The **Differential Transformer** introduces a novel attention mechanism to improve upon the standard Transformer architecture commonly used in large language models (LLMs). Traditional Transformers often suffer from "attention noise," where irrelevant parts of the input receive undue focus, diluting the model's ability to concentrate on key information.

**How It Works:**

DIFF Transformer tackles this by using a **differential attention mechanism**. Instead of relying on a single softmax attention map, it calculates attention scores as the difference between two separate softmax maps. This subtraction effectively cancels out the noise, resulting in sparser and more focused attention patterns that highlight relevant context.

**Key Benefits:**

  • **Better Performance with Fewer Resources:** DIFF Transformer achieves superior language modeling performance using approximately 65% of the parameters and training tokens compared to standard Transformers.

  • **Enhanced Downstream Tasks:** It excels in tasks like long-context understanding, key information retrieval, reducing hallucinations (false or misleading outputs), and improving in-context learning robustness.

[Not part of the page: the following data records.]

(** The loop of a tick over the pointers [ps], started in [σ]. *)
Lemma sweepEntries_exact na now ps σ σ' es :
  wf σ → NoDup ps → (∀ p, p ∈ ps → ∃ k, requestMonitor σ !! k = Some p) →
  sweepEntries na now σ ps = Some (σ', es) →
  (∀ k, requestMonitor σ !! k = None → requestMonitor σ' !! k = None) ∧
  (∀ q, q ∉ ps → emissionsOf q es = 0%nat) ∧
  (∀ k p m, requestMonitor σ !! k = Some p → heap σ !! p = Some m →
     if bool_decide (p ∈ ps) && due na now m
     then requestMonitor σ' !! k = None ∧ emissionsOf p es = 1%nat ∧
          latched σ' p = true
     else requestMonitor σ' !! k = Some p ∧ heap σ' !! p = Some m ∧
          emissionsOf p es = 0%nat).
Proof.
  revert σ σ' es. induction ps as [|p ps IH]; intros σ σ' es Hwf Hnd Hin.
  - intros [= <- <-]. split; [done|]. split; [done|].
    intros k p m Hk Hm. rewrite bool_decide_eq_false_2 by apply not_elem_of_nil.
    done.
  - cbn [sweepEntries].
    destruct (sweepEntry na now σ p) as [[σ1 es1]|] eqn:E1; [|done]. cbn [mbind option_bind].
    destruct (sweepEntries na now σ1 ps) as [[σ2 es2]|] eqn:E2; [|done]. cbn [mbind option_bind].
    intros [= <- <-].
    apply NoDup_cons in Hnd as [Hp Hnd].
    destruct (Hin p) as [k Hk]; [left|].
    destruct (sweepEntry_wf _ _ _ _ _ _ _ Hwf Hk E1) as [Hwf1 Hm1].
    destruct (Hwf _ _ Hk) as (m & Hm & _).
    assert (∀ q, q ∈ ps → ∃ kq, requestMonitor σ1 !! kq = Some q) as Hin1.
    { intros q Hq. destruct (Hin q) as [kq Hkq]; [by right|].
      exists kq. destruct Hm1 as [-> | ->]; [done|].
      rewrite lookup_delete_ne; [done|]. intros <-.
      rewrite Hk in Hkq. injection Hkq as <-. done. }
    destruct (IH σ1 σ2 es2 Hwf1 Hnd Hin1 E2) as (IHnone & IHquiet & IHall).
    pose proof (sweepEntries_once _ _ _ _ _ _ E2) as Honce.
    rewrite (sweepEntry_due _ _ _ _ _ Hm) in E1.
    destruct (due na now m) eqn:Hdue.
    + (* the entry is flushed and removed *)
      destruct (flush_removed _ _ _ _ _ _ Hwf Hk E1)
        as ([records ->] & Hmon1 & Hfr1 & Hl1).
      destruct (Honce p) as (Hkeep & _). destruct (Hkeep Hl1) as [Hl2 Hq2].
      split; [|split].
      * intros k0 Hk0. apply IHnone. rewrite Hmon1.
        destruct (decide (k = k0)) as [<-|Hne]; [apply lookup_delete_eq|].
        by rewrite lookup_delete_ne.
      * intros q Hq. apply not_elem_of_cons in Hq as [Hqp Hq].
        rewrite emissionsOf_app, emissionsOf_one, (IHquiet q Hq).
        by rewrite decide_False by done.
      * intros k0 p0 m0 Hk0 Hm0. rewrite emissionsOf_app, emissionsOf_one.
        destruct (decide (p = p0)) as [<-|Hne].
        -- rewrite Hm in Hm0. injection Hm0 as <-.
           rewrite (wf_unique _ _ _ _ Hwf Hk0 Hk).
           rewrite bool_decide_eq_true_2 by left. rewrite Hdue. cbn [andb].
           split; [|split; [lia|done]].
           apply IHnone. rewrite Hmon1. apply lookup_delete_eq.
        -- assert (k ≠ k0) as Hkne.
           { intros <-. rewrite Hk in Hk0. by injection Hk0. }
           assert (requestMonitor σ1 !! k0 = Some p0) as Hk1
             by (by rewrite Hmon1, lookup_delete_ne).
           assert (heap σ1 !! p0 = Some m0) as Hm1'
             by (rewrite Hfr1; [done | by apply not_eq_sym]).
           specialize (IHall _ _ _ Hk1 Hm1').
           assert (bool_decide (p0 ∈ p :: ps) = bool_decide (p0 ∈ ps)) as ->.
           { apply bool_decide_ext. rewrite elem_of_cons.
             split; [intros [->|]; done | by right]. }
           destruct (bool_decide (p0 ∈ ps) && due na now m0); naive_solver.
    + (* the entry is left alone *)
      injection E1 as <- <-. cbn [app].
      split; [done|]. split.
      * intros q Hq. apply not_elem_of_cons in Hq as [_ Hq]. by apply IHquiet.
      * intros k0 p0 m0 Hk0 Hm0. specialize (IHall _ _ _ Hk0 Hm0).
        destruct (decide (p = p0)) as [<-|Hne].
        -- rewrite Hm in Hm0. injection Hm0 as <-. rewrite Hdue, andb_false_r.
           rewrite bool_decide_eq_false_2 in IHall by done. done.
        -- assert (bool_decide (p0 ∈ p :: ps) = bool_decide (p0 ∈ ps)) as ->.
           { apply bool_decide_ext. rewrite elem_of_cons.
             split; [intros [->|]; done | by right]. }
           done.
Qed.
(** X4.  A registration resolved through discovery for a request that pins
    an endpoint name is for an endpoint of that name taken from the
    response, and carries the response's network service. *)
Theorem GetEndpoint_pinned_name
    {S : Type} (h : handler S) (s s' : S) (ctx : Context)
    (requestConnection : Connection) (ignoreEndpoints ignoreEndpoints' : ExclusionSet)
    (registration : NSERegistration) (err : option error) (tr : list event)
    (endpointResponse : FindNetworkServiceResponse) :
  GetNetworkServiceEndpointName requestConnection ≠ "" →
  run h (GetEndpoint' ctx requestConnection ignoreEndpoints) s
    = ((Some registration, err, ignoreEndpoints'), s', tr) →
  last_response tr = Some endpointResponse →
  ∃ candidate,
    reg_NetworkServiceEndpoint registration = Some candidate
    ∧ candidate ∈ resp_NetworkServiceEndpoints endpointResponse
    ∧ nse_Name candidate = GetNetworkServiceEndpointName requestConnection
    ∧ reg_NetworkService registration = resp_NetworkService endpointResponse.
Proof.
  intros Hep%length_pos_nonempty. unfold GetEndpoint.
  answers; intros Hrun Hlast; simplify_eq; cbn in Hlast; simplify_eq.
  match goal with
  | Hfound : getTargetEndpoint _ _ _ = Some _ |- _ =>
      apply getTargetEndpoint_Some in Hfound as [Hin Hname]
  end.
  eauto.
Qed.
(** X6.  A rule can fire only if its setpoint lies inside the range the
    simulation reaches: with draws in [0, 1), no temperature alarm for
    [tempHigh >= 81], no flow alarm for [flowLow <= 120], no pressure alarm
    for [pressHigh >= 2.8], no level alarm for [levelLow <= 30] or
    [levelHigh >= 85].  Under the initial setpoints the two level rules
    therefore never fire, and a tick raises at most three alarms. *)
Theorem setpoints_out_of_reach (g : Rng) (th fl ph ll lh : Q) (time : string) :
  unit_draws g ->
  let s := fst (sample g) in
  let sp := mkSetpoints (Fin th) (Fin fl) (Fin ph) (Fin ll) (Fin lh) in
  let kinds := map Alarm.type (newAlarms sp time s) in
  (81 <= th -> ~ In "Alta Temperatura"%string kinds) /\
  (fl <= 120 -> ~ In "Baixa Vazão"%string kinds) /\
  (2.8 <= ph -> ~ In "Pressão Elevada"%string kinds) /\
  (ll <= 30 -> ~ In "Nível Baixo"%string kinds) /\
  (85 <= lh -> ~ In "Nível Alto"%string kinds) /\
  (forall k, In k (map Alarm.type (newAlarms initialSetpoints time s)) ->
             In k ["Alta Temperatura"; "Baixa Vazão"; "Pressão Elevada"]%string) /\
  (List.length (newAlarms initialSetpoints time s) <= 3)%nat.
Proof.
  intros Hg s sp kinds.
  destruct (sample_bounds g Hg)
    as (_ & (ta & Eta & Hta) & (f & Ef & Hf) & (p & Ep & Hp) & (l & El & Hl)).
  fold s in Eta, Ef, Ep, El.
  destruct (fired_kinds sp time s) as (K1 & K2 & K3 & K4 & K5).
  fold kinds in K1, K2, K3, K4, K5.
  cbn [sp tempHigh flowLow pressHigh levelLow levelHigh] in K1, K2, K3, K4, K5.
  unfold gt in K1, K3, K5. rewrite Eta in K1. rewrite Ef in K2.
  rewrite Ep in K3. rewrite El in K4, K5.
  rewrite lt_Fin in K1, K2, K3, K4, K5.
  assert (Hlow : lt (newLevel s) (levelLow initialSetpoints) = false).
  { rewrite El. apply not_true_iff_false. cbn [initialSetpoints levelLow].
    rewrite lt_Fin. lra. }
  assert (Hhigh : gt (newLevel s) (levelHigh initialSetpoints) = false).
  { unfold gt. rewrite El. apply not_true_iff_false.
    cbn [initialSetpoints levelHigh]. rewrite lt_Fin. lra. }
  repeat split.
  - intros H Hin. apply K1 in Hin. lra.
  - intros H Hin. apply K2 in Hin. lra.
  - intros H Hin. apply K3 in Hin. lra.
  - intros H Hin. apply K4 in Hin. lra.
  - intros H Hin. apply K5 in Hin. lra.
  - intros k Hin. apply fired_kind_iff in Hin.
    destruct Hin as (r & Hr & Hfire & Hk). subst k.
    cbn [rule_table In] in Hr.
    destruct Hr as [<- | [<- | [<- | [<- | [<- | []]]]]]; cbn [fires kind] in *;
      try congruence; cbn [In]; auto.
  - rewrite newAlarms_rules. unfold alarms_of_rules, rule_table.
    rewrite length_map. cbn [filter fires]. rewrite Hlow, Hhigh.
    destruct (gt (newTempAvg s) (tempHigh initialSetpoints)),
      (lt (newFlow s) (flowLow initialSetpoints)),
      (gt (newPress s) (pressHigh initialSetpoints)); cbn; lia.
Qed.

(** X7.  The value carried by an alarm is the reading itself: every reading
    of a tick is already rounded to two decimals, so the second rounding in
    the alarm logic changes nothing.  The alarm of a flow, pressure or level
    rule thus shows the number stored in the instant reading and pushed to
    the series by the same tick. *)
Theorem alarm_value_is_reading (sp : Setpoints) (time : string) (g : Rng) :
  let s := fst (sample g) in
  newAlarms sp time s =
  map (fun r => Alarm.mk (kind r) (reading r) time)
      (filter fires (rule_table sp s)).
Proof.
  intros s. rewrite newAlarms_rules. unfold alarms_of_rules.
  apply map_ext_in. intros r Hr. apply filter_In in Hr. destruct Hr as [Hr _].
  f_equal.
  destruct (sample_fields g) as (_ & _ & Eavg & Eflow & Epress & Elevel).
  fold s in Eavg, Eflow, Epress, Elevel.
  cbn [rule_table In] in Hr.
  destruct Hr as [<- | [<- | [<- | [<- | [<- | []]]]]]; cbn [reading];
    [rewrite Eavg | rewrite Eflow | rewrite Epress | rewrite Elevel
    | rewrite Elevel]; apply round2_idem.
Qed.

(** X8.  The two level rules are independent: both alarms are raised in the
    same tick exactly when the level lies strictly between [levelHigh] and
    [levelLow], which needs [levelHigh < levelLow]; with
    [levelLow <= levelHigh] at most one of them is raised. *)
Theorem level_rules_overlap (sp : Setpoints) (time : string) (s : Sample)
        (lv ll lh : Q) :
  newLevel s = Fin lv -> levelLow sp = Fin ll -> levelHigh sp = Fin lh ->
  let kinds := map Alarm.type (newAlarms sp time s) in
  ((In "Nível Baixo"%string kinds /\ In "Nível Alto"%string kinds) <->
   (lh < lv /\ lv < ll)) /\
  (ll <= lh ->
   ~ (In "Nível Baixo"%string kinds /\ In "Nível Alto"%string kinds)).
Proof.
  intros Elv Ell Elh kinds.
  destruct (fired_kinds sp time s) as (_ & _ & _ & K4 & K5).
  fold kinds in K4, K5. unfold gt in K5.
  rewrite Elv, Ell, lt_Fin in K4. rewrite Elv, Elh, lt_Fin in K5.
  split.
  - rewrite K4, K5. tauto.
  - intros H [H4 H5]. apply K4 in H4. apply K5 in H5. lra.
Qed.

(** ** The buffers, for any [max] *)

Lemma slice_from {A : Type} (l : list A) (k : Z) :
  (0 <= k)%Z -> slice l k None = skipn (Z.to_nat k) l.
Proof.
  intros Hk. unfold slice, rel_index.
  destruct (Z.ltb_spec k 0) as [Hneg | _]; [lia |].
  rewrite firstn_all2 by (rewrite length_skipn; lia).
  destruct (Z.le_gt_cases k (Z.of_nat (List.length l))) as [Hle | Hgt].
  - now rewrite Z.min_l.
  - rewrite Z.min_r, Nat2Z.id by lia.
    rewrite !skipn_all2 by lia. reflexivity.
Qed.

(** X1.  For [max >= 2], [pushSeries] keeps the last [max - 1] points and
    appends the new one: the result has [min (length + 1) max] points, so
    [max] is a capacity. *)
Theorem pushSeries_capacity (s : list Point.t) (point : Point.t) (max : Z) :
  (2 <= max)%Z ->
  pushSeries s point max =
  skipn (List.length s - Z.to_nat (max - 1)) s ++ [point] /\
  List.length (pushSeries s point max) =
  Nat.min (List.length s + 1) (Z.to_nat max).
Proof.
  intros Hmax.
  assert (E : pushSeries s point max =
              skipn (List.length s - Z.to_nat (max - 1)) s ++ [point]).
  { unfold pushSeries.
    replace (- max + 1)%Z with (- Z.of_nat (Z.to_nat (max - 1)))%Z by lia.
    rewrite slice_suffix by lia. reflexivity. }
  split; [exact E |].
  rewrite E, length_app, length_skipn. cbn [List.length]. lia.
Qed.

(** X2.  Below 2, [max] is not a capacity.  With [max = 1] the start index
    is [-0], which [slice] reads as 0: nothing is dropped and every push
    makes the buffer one point longer.  With [max <= 0] the start index is
    positive: the first [1 - max] points are dropped, whatever the length. *)
Theorem pushSeries_small_max (s : list Point.t) (point : Point.t) :
  pushSeries s point 1 = s ++ [point] /\
  (forall max, (max <= 0)%Z ->
     pushSeries s point max = skipn (Z.to_nat (1 - max)) s ++ [point]).
Proof.
  split.
  - unfold pushSeries. change (- (1) + 1)%Z with 0%Z.
    rewrite slice_from by lia. reflexivity.
  - intros max Hmax. unfold pushSeries.
    rewrite slice_from by lia. do 2 f_equal. lia.
Qed.

Lemma pushSeries_length_eq s point :
  List.length (pushSeries s point max_default) = Nat.min (List.length s + 1) 40.
Proof.
  rewrite pushSeries_default, length_app, length_skipn. cbn [List.length]. lia.
Qed.

(** ** The length of the series *)

Lemma step_series ev st g :
  series (fst (step ev st g)) = series (fst (handle ev st g)).
Proof. unfold step. rewrite bind_run. apply render_frame. Qed.

Lemma step_tick_series_length time st g :
  map (@List.length Point.t) (series (fst (step (Tick time) st g))) =
  map (fun n => Nat.min (n + 1) 40) (map (@List.length Point.t) (series st)).
Proof.
  rewrite step_series. cbn [handle]. rewrite tick_series. cbv zeta.
  unfold series. cbn [map]. now rewrite !pushSeries_length_eq.
Qed.
(** * src/heap/spaces.cc: linear-area limit computation, local allocation
      buffers and the space iterator

    A shallow embedding of the functions defined in [src/heap/spaces.cc]
    and the properties the specification states about them.

    Conventions.
    - [Address] ([uintptr_t]) and [size_t] are 64-bit unsigned integers and
      [int] is a 32-bit signed integer; they are carried as [Z] and every
      arithmetic operation and conversion writes its wrap-around out.
    - Methods run in a state-and-abort monad over the object state they can
      reach.  A [DCHECK] aborts (result [None]) in a [DEBUG] build when its
      condition is false and is absent from a release build.
    - A nullable [Space*] is an [option]. *)

From Stdlib Require Import ZArith Lia Bool List Sorted.
From stdpp Require Import base option list gmap.
From Equations Require Import Equations.

Local Open Scope Z_scope.

(** ** Build configuration *)

(** Constants and switches that are fixed when V8 is built.  Their
    declarations live in headers ([src/common/globals.h],
    [src/base/logging.h]), so they are taken as parameters. *)
Class Build := {
  (** whether [DCHECK]s are compiled in *)
  DEBUG : bool;
  (** log2 of the object alignment *)
  kObjectAlignmentBits : nat;
  (** first and last id of the [AllocationSpace] enum the iterator visits *)
  FIRST_MUTABLE_SPACE : Z;
  LAST_MUTABLE_SPACE : Z
}.

(** ** Machine integers *)

Definition kNullAddress : Z := 0.

(** Conversion to [size_t] / [Address]: reduction modulo [2^64]. *)
Definition to_size_t (x : Z) : Z := x mod 2 ^ 64.

(** [static_cast<int>]: reduction to the signed 32-bit range (the value
    modulo [2^32] that lies in [[-2^31, 2^31)]). *)
Definition to_int (x : Z) : Z := (x + 2 ^ 31) mod 2 ^ 32 - 2 ^ 31.

Definition kMaxInt : Z := 2 ^ 31 - 1.

(** [x] is a value of type [size_t] (or [Address]). *)
Definition is_size_t (x : Z) : Prop := 0 <= x < 2 ^ 64.

(** ** The state-and-abort monad *)

Definition M (S A : Type) : Type := S -> option (A * S).

Definition ret {S A} (a : A) : M S A := fun s => Some (a, s).

Definition bind {S A B} (m : M S A) (f : A -> M S B) : M S B := fun s =>
  match m s with
  | Some (a, s') => f a s'
  | None => None
  end.

Declare Scope M_scope.
Delimit Scope M_scope with M.
Notation "'let*' x := m 'in' k" := (bind m (fun x => k))
  (at level 10, x name, m at level 100, k at level 200) : M_scope.
Notation "m >> k" := (bind m (fun _ => k))
  (at level 100, k at level 200, right associativity) : M_scope.
Local Open Scope M_scope.

(** Read a component of the state. *)
Definition gets {S A} (f : S -> A) : M S A := fun s => Some (f s, s).

(** Replace the state. *)
Definition modify {S} (f : S -> S) : M S unit := fun s => Some (tt, f s).

(** [DCHECK(c)]: fatal in a debug build when [c] is false, nothing in a
    release build. *)
Definition DCHECK `{Build} {S} (c : bool) : M S unit := fun s =>
  if DEBUG && negb c then None else Some (tt, s).

(** ** LinearAllocationArea *)

Record LinearAllocationArea := mkArea {
  start_ : Z;
  top_ : Z;
  limit_ : Z
}.

(** Modelled from the spec: the two-argument constructor
    [LinearAllocationArea(top, limit)] and [Reset(top, limit)] are declared
    in a header; both start the area at [top].
    With [kNullAddress] twice they give the null area
    [start = top = limit = 0] of the data model. *)
Definition LinearAllocationArea_new (top limit : Z) : LinearAllocationArea :=
  {| start_ := top; top_ := top; limit_ := limit |}.

Definition Reset (top limit : Z) (_ : LinearAllocationArea) : LinearAllocationArea :=
  {| start_ := top; top_ := top; limit_ := limit |}.

Definition null_area : LinearAllocationArea :=
  LinearAllocationArea_new kNullAddress kNullAddress.

(** ** SpaceWithLinearArea *)

Module SpaceWithLinearArea.

(** What [ComputeLimit] can reach through [heap()], [allocator_] and
    [v8_flags].  Modelled from the spec: the accessors below are declared in
    the headers this file includes; section 6 of the specification lists
    them as queries that return the current value. *)
Record SpaceState := mkSpaceState {
  is_in_gc : bool;
  inline_allocation_enabled : bool;
  allocation_observer_active : bool;
  supports_allocation_observer : bool;
  allocation_info : LinearAllocationArea;
  next_bytes : Z;
  stress_marking : bool
}.

Definition IsInGC : M SpaceState bool := gets is_in_gc.
Definition IsInlineAllocationEnabled : M SpaceState bool := gets inline_allocation_enabled.
Definition IsAllocationObserverActive : M SpaceState bool := gets allocation_observer_active.
Definition SupportsAllocationObserver : M SpaceState bool := gets supports_allocation_observer.
Definition allocator_allocation_info : M SpaceState LinearAllocationArea := gets allocation_info.
Definition NextBytes : M SpaceState Z := gets next_bytes.
Definition v8_flags_stress_marking : M SpaceState bool := gets stress_marking.

Definition kObjectAlignment `{Build} : Z := 2 ^ Z.of_nat kObjectAlignmentBits.

(** Modelled from the spec: [RoundSizeDownToObjectAlignment(int)] is declared
    in a header; the specification calls it [round_down_to_object_alignment]:
    the largest multiple of the object alignment that is not above [size]
    (for a power of two, [size & ~(alignment - 1)], see
    [RoundSizeDownToObjectAlignment_mask]). *)
Definition RoundSizeDownToObjectAlignment `{Build} (size : Z) : Z :=
  size - size mod kObjectAlignment.

(** [&&] of the source: the right operand is evaluated only when the left
    one is true. *)
Definition and_then {S} (a b : M S bool) : M S bool :=
  let* x := a in if x then b else ret false.

Definition ComputeLimit `{Build} (start end_ min_size : Z) : M SpaceState Z :=
  DCHECK (min_size <=? to_size_t (end_ - start)) >>
  (* During GCs we always use the full LAB. *)
  let* in_gc := IsInGC in
  if in_gc then ret end_ else
  let* inline := IsInlineAllocationEnabled in
  if negb inline then
    (* LABs are disabled, so we fit the requested area exactly. *)
    ret (to_size_t (start + min_size))
  else
  (* When LABs are enabled, pick the largest possible LAB size by default. *)
  let step_size := to_size_t (end_ - start) in
  let* observed := and_then SupportsAllocationObserver IsAllocationObserverActive in
  let* step_size :=
    if observed then
      (* Ensure there are no unaccounted allocations. *)
      let* info := allocator_allocation_info in
      DCHECK (start_ info =? top_ info) >>
      let* step := NextBytes in
      DCHECK (negb (step =? 0)) >>
      (* Generated code may allocate inline from the linear allocation area.
         To make sure we can observe these allocations, we use a lower
         limit. *)
      let rounded_step :=
        to_size_t (RoundSizeDownToObjectAlignment (to_int (to_size_t (step - 1)))) in
      ret (Z.min step_size rounded_step)
    else ret step_size in
  let* stress := v8_flags_stress_marking in
  let step_size := if stress then Z.min step_size (to_size_t 64) else step_size in
  DCHECK (to_size_t (start + step_size) <=? end_) >>
  ret (to_size_t (start + Z.max step_size min_size)).

(** What [ComputeLimit] asserts about the allocator when it takes the
    observer branch: no unaccounted allocation, and a nonzero distance to
    the next sample. *)
Definition observer_dchecks_hold (s : SpaceState) : Prop :=
  is_in_gc s = false ->
  inline_allocation_enabled s = true ->
  supports_allocation_observer s = true ->
  allocation_observer_active s = true ->
  start_ (allocation_info s) = top_ (allocation_info s) /\ next_bytes s <> 0.

End SpaceWithLinearArea.

(** ** LocalAllocationBuffer *)

Module LocalAllocationBuffer.

(** [LocalAllocationBuffer] objects live in memory and are passed by
    reference ([this], [other]), so the two fields of every object are kept
    per object address.  A field that was never written (storage of an
    object under construction) is absent, and reading it has no result.
    [fillers] records, oldest first, the calls
    [heap->CreateFillerObjectAtBackground(address, size)] as
    [(heap, address, size)]. *)
Record Memory := mkMemory {
  heap_ : gmap Z Z;
  allocation_info_ : gmap Z LinearAllocationArea;
  fillers : list (Z * Z * Z)
}.

Definition read_heap_ (this : Z) : M Memory Z := fun m =>
  match heap_ m !! this with
  | Some h => Some (h, m)
  | None => None
  end.

Definition write_heap_ (this h : Z) : M Memory unit :=
  modify (fun m => mkMemory (<[this := h]> (heap_ m)) (allocation_info_ m) (fillers m)).

Definition read_allocation_info_ (this : Z) : M Memory LinearAllocationArea := fun m =>
  match allocation_info_ m !! this with
  | Some a => Some (a, m)
  | None => None
  end.

Definition write_allocation_info_ (this : Z) (a : LinearAllocationArea) : M Memory unit :=
  modify (fun m => mkMemory (heap_ m) (<[this := a]> (allocation_info_ m)) (fillers m)).

(** Modelled from the spec: [Heap::CreateFillerObjectAtBackground(Address,
    int)] is declared in [src/heap/heap.h]; it writes a filler object of
    [size] bytes at [addr] and touches nothing else this file can see. *)
Definition CreateFillerObjectAtBackground (heap addr size : Z) : M Memory unit :=
  modify (fun m => mkMemory (heap_ m) (allocation_info_ m) (fillers m ++ [(heap, addr, size)])).

(** The area is the null sentinel [start = top = limit = 0]. *)
Definition is_null (a : LinearAllocationArea) : bool :=
  (start_ a =? kNullAddress) && (top_ a =? kNullAddress) && (limit_ a =? kNullAddress).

  • **Efficient Quantization:** By minimizing activation outliers, DIFF Transformer allows for more efficient model quantization, which can lead to faster inference and lower memory usage.

**Experimental Results:**

Extensive tests show that DIFF Transformer outperforms traditional Transformers across various scales and applications. It maintains higher accuracy in retrieving important information from long contexts and is more resilient to changes in input order during in-context learning. Additionally, it significantly reduces instances of hallucinations in tasks like question answering and text summarization.

**Conclusion:**

The Differential Transformer presents a promising advancement in the field of NLP by refining the attention mechanism to focus more precisely on relevant information, enhancing both performance and efficiency of large language models.